İngiltere'de yargıçların maaşı yoktur. Onun yerine ihtiyaçları oldukça kullandıkları kredisi sınırsız çek defterleri vardır. İngiliz devleti hakimlerine o kadar güveniyor yani.
Bir gün hakimin biri bir bankaya gidip 1.000.000 poundluk bir çek bozdurmak istediğini söylemiş. Tabi ortalık birbirine girmiş. Banka yöneticileri en üst makamdan onay almadan bu kadar parayı veremeyeceklerini söyleyip hemen İç İşleri Bakanlığı, Adalet Bakanlığı, Başbakanlığa felan telefon etmişler. Ancak aradıkları yerden gelen cevap aynıymış: ÖDEYİN!

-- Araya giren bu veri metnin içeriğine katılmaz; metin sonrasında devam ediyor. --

(* ===== verification/CidrMatch.v ===== *)
(** * The GeoIP allowlist

    [server/src/utils/cidr-match.js]: the addresses and ranges of the
    allowlist, their canonical text, and the test of an answer's address
    against them; and [server/src/models/geoip-ip-allowlist.js]: the stored
    list and the boot pass that puts it in canonical form. Parsing is stricter
    than in the CIDR layer: neither zone ids nor IPv4 inside IPv6 are read.
    The table is the list of its rows in the order of insertion. *)

From S2P Require Import Prelude JsString Address Cidr.

Definition STRICT : ParseOptions := mkParseOptions false false false.

Record Ip := mkIp { ip_v : Z; ip_bits : Z }.

Definition ipToBigInt (ip : string) : option Ip :=
  match parseIp STRICT ip with Some parsed => Some (mkIp (value parsed) (bits parsed)) | None => None end.

Record Entry := mkEntry { e_bits : Z; e_network : Z; e_mask : Z; e_prefix : Z }.

Definition parseCidrEntry (entry : string) : option Entry :=
  let segs := split_char "/" (trim entry) in
  if (2 <? length segs)%nat then None
  else match ipToBigInt (nth 0 segs "") with
  | None => None
  | Some parsed =>
      let prefix :=
        match segs with
        | [_; p] => if negb (V4_OCTET_RE p) then None
                    else let prefix := from_base 10 p in if ip_bits parsed <? prefix then None else Some prefix
        | _ => Some (ip_bits parsed)
        end in
      match prefix with
      | None => None
      | Some prefix =>
          let full := Z.shiftl 1 (ip_bits parsed) - 1 in
          let mask := Z.lxor full (Z.shiftl 1 (ip_bits parsed - prefix) - 1) in
          Some (mkEntry (ip_bits parsed) (Z.land (ip_v parsed) mask) mask prefix)
      end
  end.

Definition isValidIpOrCidr (entry : string) : bool := match parseCidrEntry entry with Some _ => true | None => false end.

Definition formatCidrEntry (e : Entry) : string := formatIp (e_network e) (e_bits e) +:+ "/" +:+ dec (e_prefix e).

Definition canonicalizeIpOrCidr (value : string) : option string :=
  match parseCidrEntry value with Some parsed => Some (formatCidrEntry parsed) | None => None end.

Definition ipMatchesEntry (ip : string) (entry : Entry) : bool :=
  match ipToBigInt ip with
  | None => false
  | Some p => if negb (ip_bits p =? e_bits entry) then false else Z.land (ip_v p) (e_mask entry) =? e_network entry
  end.

Definition ipInAny (ip : string) (parsedEntries : list Entry) : bool := existsb (ipMatchesEntry ip) parsedEntries.

Example canonical_spelling : map canonicalizeIpOrCidr ["10.5.5.5/8"; " 010.0.0.0/8 "; "2001:DB8::1"; "10.0.0.1/33"; "::ffff:1.2.3.4"; "fe80::1%eth0"]
  = [Some "10.0.0.0/8"; Some "10.0.0.0/8"; Some "2001:db8::1/128"; None; None; None].
Proof. vm_compute. reflexivity. Qed.

(** ** Lemmas *)

(** The block of an entry. *)
Definition in_entry (e : Entry) (b v : Z) : Prop :=
  e_bits e = b /\ e_network e <= v <= e_network e + 2 ^ (e_bits e - e_prefix e) - 1.

Record wf_entry (e : Entry) : Prop := {
  we_family : fam_bits (family_of_bits (e_bits e)) (e_bits e);
  we_prefix : 0 <= e_prefix e <= e_bits e;
  we_range : 0 <= e_network e < 2 ^ e_bits e;
  we_aligned : e_network e mod 2 ^ (e_bits e - e_prefix e) = 0;
  we_mask : e_mask e = 2 ^ e_bits e - 2 ^ (e_bits e - e_prefix e) }.

Lemma ipToBigInt_inv ip p : ipToBigInt ip = Some p -> fam_bits (family_of_bits (ip_bits p)) (ip_bits p) /\ 0 <= ip_v p < 2 ^ ip_bits p.
Proof.
  unfold ipToBigInt. intros H. destruct (parseIp STRICT ip) as [q|] eqn:Hq; [|done]. injection H as <-. cbn [ip_bits ip_v]. split.
  - apply fam_bits_family. by eapply parseIp_bits.
  - apply parseIp_representable in Hq as [[-> ?]|(-> & ? & _)]; done.
Qed.

Lemma lxor_host_mask n h : 0 <= h <= n -> Z.lxor (2 ^ n - 1) (2 ^ h - 1) = 2 ^ n - 2 ^ h.
Proof.
  intros Hh. rewrite <- (lxor_high_mask n h) by done. by rewrite <- Z.lxor_assoc, Z.lxor_nilpotent, Z.lxor_0_l.
Qed.

Lemma parse_entry_wf s e : parseCidrEntry s = Some e -> wf_entry e.
Proof.
  unfold parseCidrEntry. intros H. destruct (_ <? _)%nat; [done|]. destruct (ipToBigInt _) as [p|] eqn:Hp; [|done].
  apply ipToBigInt_inv in Hp as [Hf Hv]. set (prefix := match split_char "/" (trim s) with [_; _] => _ | _ => _ end) in H.
  assert (forall k, prefix = Some k -> 0 <= k <= ip_bits p) as Hk.
  { intros k Hk. unfold prefix in Hk. assert (0 <= ip_bits p) by (inversion Hf; lia).
    repeat case_match; simplify_eq; try lia. reflect_bools. unfold V4_OCTET_RE in *. reflect_bools.
    match goal with Hd : all_chars is_digit ?w = true |- _ => pose proof (from_dec_bounds w Hd) end. lia. }
  destruct prefix as [k|]; [|done]. specialize (Hk k eq_refl). injection H as <-.
  rewrite !shiftl_one, lxor_host_mask, land_high_mask by lia.
  pose proof (Z.mod_pos_bound (ip_v p) (2 ^ (ip_bits p - k)) ltac:(apply pow2_pos; lia)).
  pose proof (Z.mod_le (ip_v p) (2 ^ (ip_bits p - k)) ltac:(lia) ltac:(apply pow2_pos; lia)).
  split; cbn [e_bits e_network e_mask e_prefix]; [done|done|lia|apply aligned_sub; lia|done].
Qed.

(** The mask test is membership in the block. *)
Lemma matches_entry ip p e :
  wf_entry e -> ipToBigInt ip = Some p -> ipMatchesEntry ip e = true <-> in_entry e (ip_bits p) (ip_v p).
Proof.
  intros [Hf Hp Hr Ha Hm] Hip. pose proof (ipToBigInt_inv ip p Hip) as [_ Hv]. unfold ipMatchesEntry, in_entry. rewrite Hip.
  destruct (Z.eqb_spec (ip_bits p) (e_bits e)) as [He|He]; cbn [negb]; [|split; [done|intros [? _]; congruence]].
  rewrite Z.eqb_eq, Hm, land_high_mask by (rewrite <- ?He; lia). set (h := e_bits e - e_prefix e) in *.
  pose proof (pow2_pos h ltac:(unfold h; lia)) as Hpos. split.
  - intros <-. split; [done|]. pose proof (Z.mod_pos_bound (ip_v p) (2 ^ h) Hpos). lia.
  - intros [_ Hin]. apply Z.mod_divide in Ha as [k Hk]; [|lia]. pose proof (Z_div_mod_eq_full (ip_v p) (2 ^ h)) as Hd.
    assert (ip_v p / 2 ^ h = k) as Hq by (symmetry; apply Z.div_unique with (ip_v p - k * 2 ^ h); lia). rewrite Hq in Hd. lia.
Qed.

(** Entries with the same addresses are the same. *)
Lemma entry_ext e e' :
  wf_entry e -> wf_entry e' -> (forall v, 0 <= v < 2 ^ e_bits e -> in_entry e (e_bits e) v <-> in_entry e' (e_bits e) v) -> e_bits e = e_bits e' -> e = e'.
Proof.
  intros [Hf Hp Hr Ha Hm] [Hf' Hp' Hr' Ha' Hm'] Hin Hb. unfold in_entry in Hin. rewrite <- Hb in *.
  set (h := e_bits e - e_prefix e) in *. set (h' := e_bits e - e_prefix e') in *.
  pose proof (pow2_pos h ltac:(unfold h; lia)). pose proof (pow2_pos h' ltac:(unfold h'; lia)).
  assert (forall n k, 0 <= k <= e_bits e -> 0 <= n < 2 ^ e_bits e -> n mod 2 ^ k = 0 -> n + 2 ^ k <= 2 ^ e_bits e) as Hend.
  { intros n k Hk Hn Hal. apply aligned_gap; [lia|done| |lia]. apply Z.mod_divide; [pose proof (pow2_pos k); lia|].
    exists (2 ^ (e_bits e - k)). rewrite <- Z.pow_add_r by lia. f_equal. lia. }
  pose proof (Hend _ h ltac:(unfold h; lia) Hr Ha). pose proof (Hend _ h' ltac:(unfold h'; lia) Hr' Ha').
  assert (e_network e = e_network e') as Hn.
  { pose proof (Hin (e_network e) ltac:(lia)) as G1. pose proof (Hin (e_network e') ltac:(lia)) as G2. lia. }
  assert (2 ^ h = 2 ^ h') as Hs.
  { pose proof (Hin (e_network e + 2 ^ h - 1) ltac:(lia)) as G1. pose proof (Hin (e_network e' + 2 ^ h' - 1) ltac:(lia)) as G2. lia. }
  apply (Z.pow_inj_r 2) in Hs; [|lia..]. assert (e_prefix e = e_prefix e') as Hpre by (unfold h, h' in Hs; lia).
  destruct e, e'; cbn in *. by subst.
Qed.

(** A canonical entry is read back as it is. *)
Lemma format_parse_entry e : wf_entry e -> parseCidrEntry (formatCidrEntry e) = Some e.
Proof.
  intros [Hf Hp Hr Ha Hm]. assert (e_bits e = 32 \/ e_bits e = 128) as Hb by (inversion Hf; auto).
  unfold parseCidrEntry, formatCidrEntry.
  assert (has_char "/" (formatIp (e_network e) (e_bits e)) = false) as Hs by (by apply formatIp_no_char).
  assert (all_chars is_digit (dec (e_prefix e)) = true) as Hd by (apply dec_digits; lia).
  rewrite trim_no_space.
  2:{ rewrite !all_chars_app. rewrite (all_chars_impl _ _ _ address_char_no_space (formatIp_chars _ _)). cbn [all_chars andb].
      eapply all_chars_impl; [|exact Hd]. intros c Hc. apply address_char_no_space. unfold address_char, is_hex. by rewrite Hc. }
  rewrite (split_char_app "/" _ (dec (e_prefix e))), (split_char_none "/" (dec (e_prefix e))); [|by apply (has_char_class "/" is_digit)|done].
  cbn [length Nat.ltb Nat.leb nth]. unfold ipToBigInt. rewrite parseIp_formatIp.
  2:{ destruct Hb as [Hb|Hb]; rewrite Hb in *; [left; done|right; split; [done|]; split; [done|]; done]. }
  cbn [value bits ip_bits ip_v]. assert (V4_OCTET_RE (dec (e_prefix e)) = true) as Ho.
  { unfold V4_OCTET_RE, js_length. rewrite Hd. pose proof (length_to_base 10 ltac:(lia) (e_prefix e) 3 ltac:(lia) ltac:(lia)) as HL.
    unfold dec. rewrite !andb_true_iff, !Z.leb_le. split; [lia|done]. }
  rewrite Ho. cbn [negb]. rewrite from_dec by lia. destruct (Z.ltb_spec (e_bits e) (e_prefix e)); [lia|].
  rewrite !shiftl_one, lxor_host_mask, land_high_mask by lia. rewrite Ha, Z.sub_0_r, <- Hm. by destruct e.
Qed.

Lemma entry_prefix_text e : wf_entry e -> canonicalizeIpOrCidr (formatCidrEntry e) = Some (formatCidrEntry e).
Proof. intros He. unfold canonicalizeIpOrCidr. by rewrite format_parse_entry. Qed.

Lemma format_entry_inj e e' : wf_entry e -> wf_entry e' -> formatCidrEntry e = formatCidrEntry e' -> e = e'.
Proof. intros He He' H. apply (f_equal parseCidrEntry) in H. rewrite !format_parse_entry in H by done. by injection H. Qed.

(** ** The stored allowlist *)

(** A row of [geoip_ip_allowlist]: [value] is UNIQUE. *)
Record Row := mkRow { r_id : Z; r_value : string; r_reason : option string }.

Inductive sql_error := UniqueValue (v : string).

(** A reason that is there and not empty. *)
Definition truthy (o : option string) : bool := match o with Some s => negb (String.eqb s "") | None => false end.

Record Group := mkGroup { keeper : Row; dupes : list Row }.

Definition group_row (byCanon : list (string * Group)) (row : Row) : list (string * Group) :=
  match canonicalizeIpOrCidr (r_value row) with
  | None => byCanon
  | Some canon =>
      match js_get canon byCanon with
      | Some group => js_set canon (mkGroup (keeper group) (dupes group ++ [row])) byCanon
      | None => js_set canon (mkGroup row []) byCanon
      end
  end.

Definition byCanon (rows : list Row) : list (string * Group) := fold_left group_row rows [].

Definition remove_row (id : Z) (t : list Row) : list Row := List.filter (fun r => negb (r_id r =? id)) t.

Definition rewrite_row (value : string) (reason : option string) (id : Z) (t : list Row) : result sql_error (list Row) :=
  if existsb (fun r => negb (r_id r =? id) && String.eqb (r_value r) value) t then Err (UniqueValue value)
  else mret (map (fun r => if r_id r =? id then mkRow id value reason else r) t).

Definition inherit (reason : option string) (dupe : Row) : option string :=
  if negb (truthy reason) && truthy (r_reason dupe) then r_reason dupe else reason.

Gel gelelim bankada o kadar nakit yokmuş. Hakimden ertesi gün gelmesi rica edilmiş. Ertesi gün para bir bavul içinde hazırmış. Aradan birkaç gün geçmiş. Hakim çıkagelmiş. Parayı bankaya geri vermek istiyormuş. Banka yönetimi şaşırıp kalmış. Hemen Adalet Bakanlığını aramışlar. Derhal bakanlık müfettişleri devreye girmiş ve hakime hareketinin sebebini sormuşlar. Hakim: "Kraliçenin hükümeti bize gerçekten bu kadar güveniyor mu? Onu sınadım" cevabını vermiş.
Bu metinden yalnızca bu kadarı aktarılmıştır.